Thermodynamic formalism for generalized countable Markov shifts

Detalhes bibliográficos
Autor(a) principal: Thiago Costa Raszeja
Data de Publicação: 2020
Tipo de documento: Tese
Idioma: eng
Título da fonte: Biblioteca Digital de Teses e Dissertações da USP
Texto Completo: https://doi.org/10.11606/T.45.2020.tde-06012021-103444
Resumo: Countable Markov shifts, which we denote by $\\Sigma_A$ for a 0-1 infinite matrix $A$, are central objects in Symbolic Dynamics and Ergodic Theory. R. Exel and M. Laca have introduced the corresponding operator algebras as a generalization of the Cuntz-Krieger algebras for an infinite and countable alphabet. They introduced the set $X_A=\\Sigma_A \\cup Y_A$, a kind of generalized countable Markov shift that coincides with the space $\\Sigma_A$ in the locally compact case.
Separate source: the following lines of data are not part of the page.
Lemma broadcast_smooth (fs : list (R -> R)) (b : list R) :
  Forall twice_differentiable fs ->
  smooth_row (fun h => broadcast Rplus (eval fs h) b).
Proof.
  intros Hfs. unfold broadcast.
  destruct (decide (length fs = length b)) as [H1|H1];
    [|destruct (decide (length fs = 1%nat)) as [H2|H2];
      [|destruct (decide (length b = 1%nat)) as [H3|H3]]].
  - right. exists (zip_with (fun f bj h => f h + bj) fs b). split.
    + clear H1. revert b. induction Hfs as [|f fs Hf _ IH]; intros [|b0 b]; simpl;
        try constructor; [|apply IH].
      apply twice_differentiable_plus; [done|apply twice_differentiable_const].
    + intros h. rewrite decide_True by (by rewrite length_eval).
      f_equal. clear. revert b. induction fs as [|f fs IH]; intros [|b0 b]; simpl; [done..|].
      f_equal. apply IH.
  - right. destruct fs as [|f [|??]]; simplify_eq/=.
    exists ((fun bj h => f h + bj) <$> b). split.
    + apply Forall_fmap, Forall_forall. intros bj _. simpl.
      apply twice_differentiable_plus; [|apply twice_differentiable_const].
      by inversion Hfs.
    + intros h. simpl. rewrite decide_False by done.
      unfold eval. by rewrite <- !list_fmap_compose.
  - right. exists ((fun f h => f h + hd 0 b) <$> fs). split.
    + apply Forall_fmap. eapply Forall_impl; [done|]. intros f Hf. simpl.
      apply twice_differentiable_plus; [done|apply twice_differentiable_const].
    + intros h. rewrite !length_eval.
      rewrite (decide_False _ _ H1), (decide_False _ _ H2).
      unfold eval. by rewrite <- !list_fmap_compose.
  - left. intros h. rewrite !length_eval.
    by rewrite (decide_False _ _ H1), (decide_False _ _ H2).
Qed.

Lemma affine_row_smooth (fs : list (R -> R)) (layer : Layer) :
  Forall twice_differentiable fs ->
  smooth_row (fun h => affine_row (eval fs h) layer).
Proof.
  intros Hfs. unfold affine_row.
  destruct (vecmat_smooth fs (W layer) Hfs) as [Hn|(gs & Hgs & Hs)].
  - left. intros h. by rewrite Hn.
  - destruct (broadcast_smooth gs (B layer) Hgs) as [Hn|(ks & Hks & Hk)].
    + left. intros h. rewrite Hs. simpl. apply Hn.
    + right. exists ks. split; [done|]. intros h. rewrite Hs. simpl. apply Hk.
Qed.

Lemma net_row_cons (layer layer' : Layer) (rest : list Layer) (r : list R) :
  net_row (layer :: layer' :: rest) r
  = affine_row r layer ≫= fun z => net_row (layer' :: rest) (tanh <$> z).
Proof. reflexivity. Qed.

Lemma net_row_smooth (params : list Layer) (fs : list (R -> R)) :
  Forall twice_differentiable fs ->
  smooth_row (fun h => net_row params (eval fs h)).
Proof.
  revert fs. induction params as [|layer rest IH]; intros fs Hfs; [by left|].
  destruct rest as [|layer' rest'].
  - simpl. by apply affine_row_smooth.
  - destruct (affine_row_smooth fs layer Hfs) as [Hn|(gs & Hgs & Hs)].
    + left. intros h.
      by rewrite net_row_cons, Hn.
    + destruct (IH ((fun g h => tanh (g h)) <$> gs)) as [Hn|(ks & Hks & Hk)].
      { apply Forall_fmap. eapply Forall_impl; [done|]. intros g Hg.
        by apply twice_differentiable_tanh. }
      * left. intros h.
        rewrite net_row_cons, Hs. cbv beta iota delta [mbind option_bind].
        rewrite <- (Hn h). f_equal. unfold eval. by rewrite <- !list_fmap_compose.
      * right. exists ks. split; [done|]. intros h.
        rewrite net_row_cons, Hs. cbv beta iota delta [mbind option_bind].
        rewrite <- (Hk h). f_equal. unfold eval. by rewrite <- !list_fmap_compose.
Qed.

Lemma u_row_smooth_x (params : list Layer) (t : R) :
  smooth_row (fun h => u_row params h t).
Proof.
  destruct (net_row_smooth params [fun h => h; fun _ => t]) as [Hn|(gs & Hgs & Hs)].
  { constructor; [apply twice_differentiable_id|].
    constructor; [apply twice_differentiable_const|constructor]. }
  - left. intros h. unfold u_row. specialize (Hn h). simpl in Hn. by rewrite Hn.
  - right. exists ((fun g h => g h * h + (1 - h)) <$> gs). split.
    + apply Forall_fmap. eapply Forall_impl; [done|]. intros g Hg. simpl.
      apply twice_differentiable_plus.
      * apply twice_differentiable_mult; [done|apply twice_differentiable_id].
      * apply (twice_differentiable_ext (fun h => 1 + (-1) * h)); [intros; ring|].
        apply twice_differentiable_plus; [apply twice_differentiable_const|].
        apply twice_differentiable_mult;
          [apply twice_differentiable_const|apply twice_differentiable_id].
    + intros h. unfold u_row. specialize (Hs h). simpl in Hs. rewrite Hs.
      simpl. f_equal. unfold eval. by rewrite <- !list_fmap_compose.
Qed.

Lemma u_row_smooth_t (params : list Layer) (x : R) :
  smooth_row (fun h => u_row params x h).
Proof.
  destruct (net_row_smooth params [fun _ => x; fun h => h]) as [Hn|(gs & Hgs & Hs)].
  { constructor; [apply twice_differentiable_const|].
    constructor; [apply twice_differentiable_id|constructor]. }
  - left. intros h. unfold u_row. specialize (Hn h). simpl in Hn. by rewrite Hn.
  - right. exists ((fun g h => g h * x + (1 - x)) <$> gs). split.
    + apply Forall_fmap. eapply Forall_impl; [done|]. intros g Hg. simpl.
      apply twice_differentiable_plus; [|apply twice_differentiable_const].
      apply twice_differentiable_mult; [done|apply twice_differentiable_const].
    + intros h. unfold u_row. specialize (Hs h). simpl in Hs. rewrite Hs.
      simpl. f_equal. unfold eval. by rewrite <- !list_fmap_compose.
Qed.

Lemma smooth_row_sum (F : R -> option (list R)) :
  smooth_row F -> twice_differentiable (fun h => default 0 (Rsum <$> F h)).
Proof.
  intros [Hn|(gs & Hgs & Hs)].
  - eapply twice_differentiable_ext; [|apply (twice_differentiable_const 0)].
    intros h. by rewrite Hn.
  - eapply twice_differentiable_ext; [|apply (Rsum_twice_differentiable gs Hgs)].
    intros h. by rewrite Hs.
Qed.

(** The scalar output is twice differentiable in x and in t, for every
    ParameterSet: its derivatives are limits of difference quotients. *)
Lemma u_point_smooth_x (params : list Layer) (t : R) :
  twice_differentiable (fun h => u_point params h t).
Proof. apply smooth_row_sum, u_row_smooth_x. Qed.

Lemma u_point_smooth_t (params : list Layer) (x : R) :
  twice_differentiable (fun h => u_point params x h).
Proof. apply smooth_row_sum, u_row_smooth_t. Qed.

Lemma u_point_x_correct (params : list Layer) (x t : R) :
  derivable_pt_lim (fun h => u_point params h t) x (u_point_x params x t).
Proof. apply differentiable_deriv, u_point_smooth_x. Qed.

Lemma u_point_xx_correct (params : list Layer) (x t : R) :
  derivable_pt_lim (fun h => u_point_x params h t) x (u_point_xx params x t).
Proof. apply (differentiable_deriv (deriv (fun h => u_point params h t))), u_point_smooth_x. Qed.

Lemma u_point_t_correct (params : list Layer) (x t : R) :
  derivable_pt_lim (fun h => u_point params x h) t (u_point_t params x t).
Proof. apply differentiable_deriv, u_point_smooth_t. Qed.

(** C2: on every batch that the Forward Model accepts, the three closures
    built by differentiating the sum of u over the batch return, at each
    position i, the partial derivatives of the scalar output at (x_i, t_i):
    u_x the limit of the difference quotient in x, u_xx the limit of the
    difference quotient of that first derivative, u_t the limit of the
    difference quotient in t. *)
Theorem differential_operator_pointwise (params : list Layer) (x t : col) (U : mat) :
  neural_net_with_hard_constraint params x t = Some U ->
  exists ux uxx ut,
    u_x (neural_net_with_hard_constraint params) x t = Some ux /\
    u_xx (neural_net_with_hard_constraint params) x t = Some uxx /\
    u_t (neural_net_with_hard_constraint params) x t = Some ut /\
    forall i xi ti, x !! i = Some xi -> t !! i = Some ti ->
      Rsum <$> U !! i = Some (u_point params xi ti) /\
      exists dx dxx dt,
        ux !! i = Some dx /\ uxx !! i = Some dxx /\ ut !! i = Some dt /\
        derivable_pt_lim (fun h => u_point params h ti) xi dx /\
        (forall h, derivable_pt_lim (fun k => u_point params k ti) h
                     (u_point_x params h ti)) /\
        derivable_pt_lim (fun h => u_point_x params h ti) xi dxx /\
        derivable_pt_lim (fun h => u_point params xi h) ti dt.
Proof.
  intros HU.
  exists (zip_with (u_point_x params) x t), (zip_with (u_point_xx params) x t),
    (zip_with (u_point_t params) x t).
  split; [by eapply u_x_pointwise|].
  split; [by eapply u_xx_pointwise|].
  split; [by eapply u_t_pointwise|].
  intros i xi ti Hx Ht. split.
  - destruct (hard_constraint_lookup _ _ _ _ _ _ _ HU Hx Ht) as (row & -> & Hrow).
    simpl. by rewrite u_point_row, Hrow.
  - exists (u_point_x params xi ti), (u_point_xx params xi ti), (u_point_t params xi ti).
    rewrite !lookup_zip_with, Hx, Ht. simpl.
    repeat split; try done.
    + apply u_point_x_correct.
    + intros h. apply u_point_x_correct.
    + apply u_point_xx_correct.
    + apply u_point_t_correct.
Qed.

Lemma differential_operator_pointwise_witness :
  neural_net_with_hard_constraint demo_params [0; 1] [7; 7] = Some demo_output /\
  exists ux uxx ut,
    u_x (neural_net_with_hard_constraint demo_params) [0; 1] [7; 7] = Some ux /\
    u_xx (neural_net_with_hard_constraint demo_params) [0; 1] [7; 7] = Some uxx /\
    u_t (neural_net_with_hard_constraint demo_params) [0; 1] [7; 7] = Some ut /\
    forall i xi ti, [0; 1] !! i = Some xi -> [7; 7] !! i = Some ti ->
      Rsum <$> demo_output !! i = Some (u_point demo_params xi ti) /\
      exists dx dxx dt,
        ux !! i = Some dx /\ uxx !! i = Some dxx /\ ut !! i = Some dt /\
        derivable_pt_lim (fun h => u_point demo_params h ti) xi dx /\
        (forall h, derivable_pt_lim (fun k => u_point demo_params k ti) h
                     (u_point_x demo_params h ti)) /\
        derivable_pt_lim (fun h => u_point_x demo_params h ti) xi dxx /\
        derivable_pt_lim (fun h => u_point demo_params xi h) ti dt.
Proof.
  split; [reflexivity|].
  apply (differential_operator_pointwise demo_params [0; 1] [7; 7] demo_output).
  reflexivity.
Defined.

(** ** Residual assembler *)

Lemma t0_fst (xb : list R) : (t0 xb).*1 = xb.
Proof. unfold t0. apply (fst_zip xb). by rewrite length_fmap, length_replicate. Qed.

Lemma t0_snd (xb : list R) : (t0 xb).*2 = replicate (length xb) tmin.
Proof.
  unfold t0.
  rewrite (snd_zip xb) by (by rewrite length_fmap, length_replicate).
  rewrite fmap_replicate. f_equal. apply Rmult_1_l.
Qed.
The space $X_A$ contains as dense subsets the standard countable Markov $\\Sigma_A$ and a subset of finite allowed words $Y_A$. The last one is dense when it is non-empty. We develop the thermodynamic formalism for the generalized countable Markov shifts $X_A$, introducing the notion of conformal measure in $X_A$ and exploring its connections with the usual thermodynamic formalism for $\\Sigma_A$. New phenomena appear, as different types of phase transitions and new conformal measures that are not detected in the classical thermodynamic formalism when the matrix $A$ is not row-finite. Given a potential $F$ and inverse of temperature $\\beta$, we study the problem of the existence and absence of conformal measures $\\mu_{\\beta}$ associated with $\\beta F$. We present examples where there exists a critical $\\beta_c$ such that we have the existence of conformal probabilities satisfying $\\mu_{\\beta}(\\Sigma_A)=0$ for every $\\beta > \\beta_c$ and, on the weak$^*$ topology, when we take the limit on $\\beta$ going to $\\beta_c$, the set of conformal probabilities for the inverse of temperature $\\beta > \\beta_c$ collapses to the standard conformal probability $\\mu_{\\beta_c}$ such that $\\mu_{\\beta_c}(\\Sigma_A)=1$. We study in detail the generalized renewal shift and modifications of it. We highlight the bijection between the elements of the alphabet, which are infinite emitters, and extremal conformal probability measures for this class of renewal type shifts. We prove the existence and uniqueness of the eigenmeasure (probability) of the Ruelle\'s transformation at low enough temperature for a particular potential on the generalized renewal shift; these measures are not detected on the standard renewal shift since for low temperatures, the potential $\\beta F$ is transient.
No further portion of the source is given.